The invention will now be described in more detail by way of examples. "Parts" in the table means parts by weight.

Examples 1 to 3, Comparative Examples 1, 2

(Modulation of sealing agent for liquid crystal dropping method)

Each of the resin components was mixed and stirred at a ratio shown in the following Table 1, and then the photopolymerization initiator was heated and dissolved. Then, the filler or the like was dispersed in a 3-roll mill, and then filtered through a metal sieve to prepare a sealant for a liquid crystal dropping method.

(assessment)

The following evaluations were carried out for the sealants of Examples 1 to 3 and Comparative Examples 1 and 2. The results are summarized in Table 1.

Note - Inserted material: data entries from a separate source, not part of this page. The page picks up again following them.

(* ===== verification/SpawnTheorems.v ===== *)
(** What users see of spawned tasks (src/src/task/builder.rs, spawn.rs, join_handle.rs):
    an abstract specification of what a step may change, which the threads
    implement, and the theorems about polls, wakers and results. *)

From stdpp Require Import gmap fin_maps relations.
From S2P Require Import Prelude Utils WakerClients Maps Executor ExecutorSpec Spawn SpawnSpec.
Local Open Scope async_scope.

(** * Histories *)

Section Histories.
Context {V : Type}.
Implicit Types (l : list (Happening V)).

(** The task [t] was spawned, or its waker was called, since its last poll began. *)
Fixpoint due (t : nat) l : bool :=
  match l with
  | [] => false
  | x :: l =>
      match x with
      | Spawns t' => bool_decide (t' = t) || due t l
      | Woken w => bool_decide (w = WakesTask t) || due t l
      | Polls t' => negb (bool_decide (t' = t)) && due t l
      | _ => due t l
      end
  end.

(** The waker of the last poll of the handle of [t] that was pending, and whether it
    has been called since. *)
Fixpoint waits (t : nat) l : option (Waker * bool) :=
  match l with
  | [] => None
  | x :: l =>
      match x with
      | Awaits t' w => if decide (t' = t) then Some (w, false) else waits t l
      | Woken w' => (λ '(w, called), (w, called || bool_decide (w' = w))) <$> waits t l
      | _ => waits t l
      end
  end.

Definition resolved l : list nat := omap (λ x, if x is Resolves t _ then Some t else None) l.
Definition joined l : list nat := omap (λ x, if x is Joined t _ then Some t else None) l.

(** A result that a handle gives is one that its future returned; before it did, the
    task's locals were dropped; and no handle panics. *)
Fixpoint in_order l : Prop :=
  match l with
  | [] => True
  | x :: l =>
      match x with
      | Resolves t _ => head l = Some (DropsLocals t)
      | Joined t v => Resolves t v ∈ l
      | JoinPanics _ => False
      | _ => True
      end ∧ in_order l
  end.

Lemma in_order_at later x before :
  in_order (later ++ x :: before) →
  match x with
  | Resolves t _ => head before = Some (DropsLocals t)
  | Joined t v => Resolves t v ∈ before
  | JoinPanics _ => False
  | _ => True
  end.
Proof. induction later as [|y later IH]; simpl; [by intros [? _]|intros [_ Hin]; by apply IH]. Qed.

Lemma resolved_in t l : t ∈ resolved l → ∃ v, Resolves t v ∈ l.
Proof.
  intros Hin. apply list_elem_of_omap in Hin as (x & Hx & He). destruct x; try done. injection He as ->. eauto.
Qed.
Lemma joined_in t l : t ∈ joined l → ∃ v, Joined t v ∈ l.
Proof.
  intros Hin. apply list_elem_of_omap in Hin as (x & Hx & He). destruct x; try done. injection He as ->. eauto.
Qed.
Lemma in_resolved t v l : Resolves t v ∈ l → t ∈ resolved l.
Proof. intros Hin. apply list_elem_of_omap. by exists (Resolves t v). Qed.
Lemma in_joined t v l : Joined t v ∈ l → t ∈ joined l.
Proof. intros Hin. apply list_elem_of_omap. by exists (Joined t v). Qed.
End Histories.

(** * The specification *)

Section Change.
Context {Q I H V : Type} `{DequeLaws Q I nat} `{AsyncTaskLaws H V Waker}.
Implicit Types (s : System (Q:=Q) (I:=I) (H:=H) (V:=V)) (sp : Spawned H).

Definition awaiter_of s (t : nat) : option Waker := tasks s !! t ≫= (awaiter ∘ header).

(** A thread is about to call the waker, at the end of a task. *)
Definition owes s (w : Waker) : Prop :=
  ∃ tid f ws, frames s !! tid = Some f ∧ phase f = Leaving ws ∧ w ∈ ws.

Definition wake_state (st : TaskState V) : TaskState V :=
  match st with Idle => Referenced | Polled _ => Polled true | st => st end.

(** The other tasks are as they were. *)
Definition same_at s s' (x : nat) : Prop :=
  state_of s' x = state_of s x ∧ awaiter_of s' x = awaiter_of s x.
Definition same_but (t : nat) s s' : Prop := ∀ x, x ≠ t → same_at s s' x.
Definition same_owed s s' : Prop := ∀ w, owes s w → owes s' w.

(1) Panel display mottled assessment

Using the sealants of Examples 1 to 3 and Comparative Examples 1 and 2, a panel was used, and a visible light having a cutoff of light of 400 nm or less was used to irradiate visible light of 1000 mJ/cm ² with an ultraviolet irradiation device. Then, the hot oven at 120 ° C was hardened for 1 hour, and the color mottle of the liquid crystal at the periphery of the sealing portion was observed by visual observation based on the following criteria.

◎ (all colorless mottled)

○ (only the corners are colored and mottled)

△ (The color mottled area is less than 1 mm from the seal)

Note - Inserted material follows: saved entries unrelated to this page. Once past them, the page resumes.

(** C6.  The text compiled from a sequence of rules depends on nothing
    but the sequence: two calls on instances holding the same sequence
    return the same text, a call leaves the instance as it found it (so a
    second call in a row returns the same text again), and the empty
    sequence compiles to the empty string. *)
Theorem compile_deterministic :
  forall (rules : list StyleOverride) (c1 c2 : Instance),
    fst (generateStyleText (with_rules rules c1))
      = fst (generateStyleText (with_rules rules c2))
    /\ snd (generateStyleText (with_rules rules c1)) = with_rules rules c1
    /\ fst (generateStyleText (snd (generateStyleText (with_rules rules c1))))
         = fst (generateStyleText (with_rules rules c1))
    /\ fst (generateStyleText (with_rules [] c1)) = Normal EmptyString.
Proof.
  intros rules c1 c2.
  rewrite !generateStyleText_typed. cbn [fst snd].
  rewrite generateStyleText_typed. repeat split; reflexivity.
Qed.

(** *** Property names *)







Lemma append_assoc (a b c : string) : (a ++ b) ++ c = a ++ (b ++ c).
Proof.
  induction a as [| x a IH]; [reflexivity |].
  cbn [append]. rewrite IH. reflexivity.
Qed.








(** ** 9.2 The payload and the marker styles *)

Lemma generateStyleText_run (c : Instance) :
  generateStyleText c = (Normal (style_text c), after_style c).
Proof.
  rewrite generateStyleText_eq. unfold style_text, after_style.
  destruct (StyleCompiler.try_body (styleOverrides c)); reflexivity.
Qed.

Lemma after_style_props (c : Instance) : props (after_style c) = props c.
Proof.
  unfold after_style.
  destruct (StyleCompiler.try_body (styleOverrides c)); reflexivity.
Qed.

Lemma after_style_iframeRef (c : Instance) :
  iframeRef (after_style c) = iframeRef c.
Proof.
  unfold after_style.
  destruct (StyleCompiler.try_body (styleOverrides c)); reflexivity.
Qed.

Lemma after_style_emitted (c : Instance) :
  emitted (after_style c) = emitted c.
Proof.
  unfold after_style.
  destruct (StyleCompiler.try_body (styleOverrides c)); reflexivity.
Qed.

Lemma after_style_styleOverrides (c : Instance) :
  styleOverrides (after_style c) = styleOverrides c.
Proof.
  unfold after_style.
  destruct (StyleCompiler.try_body (styleOverrides c)); reflexivity.
Qed.

Lemma generateFullHtml_run (content : string) (c : Instance) :
  generateFullHtml content c =
  (Normal (assemble (style_text c) (showModifiedMarkers (props c)) content),
   after_style c).
Proof.
  unfold generateFullHtml, bind. rewrite generateStyleText_run.
  unfold get, ret, assemble. rewrite after_style_props. reflexivity.
Qed.

(** *** Substrings *)

Lemma starts_with_app (n b : string) : starts_with n (n ++ b) = true.
Proof.
  induction n as [| x n IH]; [reflexivity |].
  cbn [append starts_with]. rewrite Ascii.eqb_refl, IH. reflexivity.
Qed.


Lemma contains_intro (n a b : string) : contains n (a ++ n ++ b) = true.
Proof.
  induction a as [| x a IH].
  - cbn [append]. destruct (n ++ b) eqn:E.
    + cbn [contains]. rewrite <- E, starts_with_app. reflexivity.
    + cbn [contains]. rewrite <- E, starts_with_app. reflexivity.
  - cbn [append contains]. rewrite IH. apply orb_true_r.
Qed.








Lemma assemble_with_markers (overrides content : string) :
  contains MODIFIED_MARKER_STYLES (assemble overrides true content) = true.
Proof.
  unfold assemble.
  rewrite <- (append_assoc overrides), <- (append_assoc HTML_BEFORE_OVERRIDES).
  apply contains_intro.
Qed.




(** ** 9.3 The document behind the iframe *)

Lemma the_document_run (c : Instance) (doc : Document) :
  contentDocument_opt c = Some doc -> the_document c = (Normal doc, c).
Proof.
  unfold contentDocument_opt, the_document.
  destruct (iframeRef c) as [f |]; [| discriminate].
  intros ->. reflexivity.
Qed.

Lemma write_document_run (c : Instance) (doc doc' : Document) :
  contentDocument_opt c = Some doc ->
  write_document doc' c = (Normal tt, put_document doc' c).
Proof.
  unfold contentDocument_opt, write_document, put_document.
  destruct (iframeRef c) as [f |]; [| discriminate].
  reflexivity.
Qed.

Lemma modify_document_run (f : Document -> Document) (c : Instance)
      (doc : Document) :
  contentDocument_opt c = Some doc ->
  modify_document f c = (Normal tt, put_document (f doc) c).
Proof.
  intro H. unfold modify_document, bind.
  rewrite (the_document_run c doc H). apply (write_document_run c doc), H.
Qed.

Lemma put_document_get (c : Instance) (doc doc' : Document) :
  contentDocument_opt c = Some doc ->
  contentDocument_opt (put_document doc' c) = Some doc'.
Proof.
  unfold contentDocument_opt, put_document.
  destruct (iframeRef c) as [f |]; [| discriminate].
  reflexivity.
Qed.

Lemma put_document_same (c : Instance) (doc : Document) :
  contentDocument_opt c = Some doc -> put_document doc c = c.
Proof.
  unfold contentDocument_opt, put_document.
  destruct c as [p [[a d] |] o e k]; cbn; [| discriminate].
  intros ->. reflexivity.
Qed.

Lemma put_document_twice (c : Instance) (d1 d2 : Document) :
  put_document d2 (put_document d1 c) = put_document d2 c.
Proof.
  unfold put_document.
  destruct c as [p [[a d] |] o e k]; reflexivity.
Qed.

Lemma put_document_props (c : Instance) (doc : Document) :
  props (put_document doc c) = props c.
Proof. unfold put_document. destruct (iframeRef c); reflexivity. Qed.

Lemma put_document_emitted (c : Instance) (doc : Document) :
  emitted (put_document doc c) = emitted c.
Proof. unfold put_document. destruct (iframeRef c); reflexivity. Qed.

Lemma currentScroll_scrolled_to (v : Z) (doc : Document) :
  currentScroll (scrolled_to v doc) = v.
Proof.
  unfold currentScroll, scrolled_to, or_number. cbn.
  destruct (v =? 0) eqn:E; reflexivity.
Qed.

Lemma watch_scrollTop_run (c : Instance) (doc : Document) (v : Z) :
  contentDocument_opt c = Some doc ->
  watch_scrollTop (Some v) c =
  (Normal tt,
   if Z.abs (currentScroll doc - v) >? 2
   then put_document (scrolled_to v doc) c
   else c).
Proof.
  intro H. unfold watch_scrollTop, bind at 1, get. rewrite H.
  unfold bind at 1. rewrite (the_document_run c doc H).
  fold (currentScroll doc).
  destruct (Z.abs (currentScroll doc - v) >? 2); [| reflexivity].
  unfold bind.
  rewrite (modify_document_run _ c doc H).
  rewrite (modify_document_run _ _ _ (put_document_get c doc _ H)).
  rewrite put_document_twice. reflexivity.
Qed.

Lemma watch_scrollTop_idle (c : Instance) (newVal : option Z) :
  contentDocument_opt c = None \/ newVal = None ->
  watch_scrollTop newVal c = (Normal tt, c).
Proof.
  intro H. unfold watch_scrollTop, bind, get.
  destruct H as [-> | ->]; [reflexivity |].
  destruct (contentDocument_opt c); reflexivity.
Qed.

(** ** 9.4 The scroll position *)

(** C1.  With a document behind the iframe, the callback of the watcher
    on [props.scrollTop] completes normally, and it writes the new
    position [p] to both scroll offsets exactly when
    [|current - p| > 2], where [current] is the offset the component
    reads from the document; otherwise it leaves the instance as it is.
    A position of 101 sent to a surface at 100 changes nothing. *)
Theorem scroll_applied_beyond_dead_zone :
  forall (c : Instance) (doc : Document) (p : Z),
    contentDocument_opt c = Some doc ->
    exists c' : Instance,
      watch_scrollTop (Some p) c = (Normal tt, c')
      /\ (Z.abs (currentScroll doc - p) > 2 ->
          c' = put_document (scrolled_to p doc) c
          /\ contentDocument_opt c' = Some (scrolled_to p doc)
          /\ currentScroll (scrolled_to p doc) = p)
      /\ (Z.abs (currentScroll doc - p) <= 2 -> c' = c)
      /\ (contentDocument_opt c' <> Some doc
          <-> Z.abs (currentScroll doc - p) > 2)
      /\ (currentScroll doc = 100 -> p = 101 -> c' = c).
Proof.
  intros c doc p H. rewrite (watch_scrollTop_run c doc p H).
  eexists. split; [reflexivity |].
  destruct (Z.abs (currentScroll doc - p) >? 2) eqn:E.
  - apply Z.gtb_lt in E.
    assert (Hdoc : contentDocument_opt (put_document (scrolled_to p doc) c)
                   = Some (scrolled_to p doc))
      by exact (put_document_get c doc _ H).
    split; [| split; [| split]].
    + intros _. split; [reflexivity |]. split; [exact Hdoc |].
      apply currentScroll_scrolled_to.
    + intro Hle. lia.
    + split; [intros _; lia |]. intros _. rewrite Hdoc. intro Heq.
      injection Heq as Heq.
      pose proof (currentScroll_scrolled_to p doc) as Hp.
      rewrite Heq in Hp. rewrite Hp in E. lia.
    + intros H100 ->. rewrite H100 in E. cbn in E. lia.
  - rewrite Z.gtb_ltb in E. apply Z.ltb_ge in E.
    split; [| split; [| split]].
    + intro Hgt. lia.
    + intros _. reflexivity.
    + split; [intro Hne; contradiction (Hne H) | intro Hgt; lia].
    + intros _ _. reflexivity.
Qed.

(** C1 at a surface at offset 100: position 101 is inside the dead zone
    and leaves it alone, position 150 is applied. *)
Lemma scroll_applied_beyond_dead_zone_witness :
  (exists c' : Instance,
      watch_scrollTop (Some 101)
        (sample_instance (Some (sample_document 100 0))) = (Normal tt, c')
      /\ c' = sample_instance (Some (sample_document 100 0)))
  /\ (exists c' : Instance,
      watch_scrollTop (Some 150)
        (sample_instance (Some (sample_document 100 0))) = (Normal tt, c')
      /\ contentDocument_opt c' = Some (sample_document 150 150)).
Proof.
  split.
  - destruct (scroll_applied_beyond_dead_zone
                (sample_instance (Some (sample_document 100 0)))
                (sample_document 100 0) 101 eq_refl)
      as (c' & Hrun & _ & Hin & _).
    exists c'. split; [exact Hrun |]. apply Hin. vm_compute. discriminate.
  - destruct (scroll_applied_beyond_dead_zone
                (sample_instance (Some (sample_document 100 0)))
                (sample_document 100 0) 150 eq_refl)
      as (c' & Hrun & Hout & _).
    exists c'. split; [exact Hrun |].
    destruct Hout as (_ & Hdoc & _); [vm_compute; reflexivity |].
    exact Hdoc.
Defined.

× (The area where the color is mottled is 1 mm or more from the seal)

(2) Determination of resistivity of sealant

0.1 g of the sealants of Examples 1 to 3 and Comparative Examples 1 and 2 were placed in a sample bottle, and visible light of 1000 mJ/cm ^{2 was} irradiated, and after hardening, liquid crystal (MLC-6866-100, manufactured by Merck) was added. The ml was placed in an oven at 120 ° C for 1 hour and then left at room temperature for 0.5 hours. The sample bottle from the end of the treatment was taken out of the liquid crystal, and the liquid electrode LE21 (manufactured by Ando Electric Co., Ltd.) was placed, and the resistivity of the liquid crystal after 4 minutes was measured using a Voltageometer R-8340 manufactured by Advantest. Determined according to the following criteria.

◎ (3.00E+12 or more)

○ (1.00E+12~2.99E+12)

△(5.00E+11~9.99E+11)

× (4.99E+11 or less)

Further, the "3.00E+12" of the specific resistance value is "3.00 x 10 ¹² ", and the same description in Table 1 also shows the same meaning.

RGEAC: Reactive reaction of resorcinol diglycidyl ether with acrylic acid

R-93100: bisphenol A epoxy acrylate (EPIKOTE 828 (made by Japan Epoxy Resin Co., Ltd.) and acrylic acid)

YD-8125: Bisphenol A type epoxy resin (product of Dongdu Chemical Co., Ltd.)

Irgacure OXE02: carbazole phthalate-containing photoinitiator (Ethanone, 1-[9-ethyl-6-(2-methylphenyl)]-9H-indazol-3-yl]-, 1- (O-Ethene); Auto Batt Chemical Co., Ltd.)

N-1414: carbazole-containing photoinitiator (3,6-bis(2-methyl-2-morpholinopropanyl)-9-n-octylcarbazole; manufactured by Asahi Chemical Industry Co., Ltd.)

DAROCUR TPO: Photoinitiator (2,4,6-trimethylphenylnonyl-diphenyl-phosphine oxide; manufactured by Steam Batt Chemicals Co., Ltd.)

DETX: Photosensitizer (2,4-diethylthiaxanthone; manufactured by Siber Hegner Co., Ltd.)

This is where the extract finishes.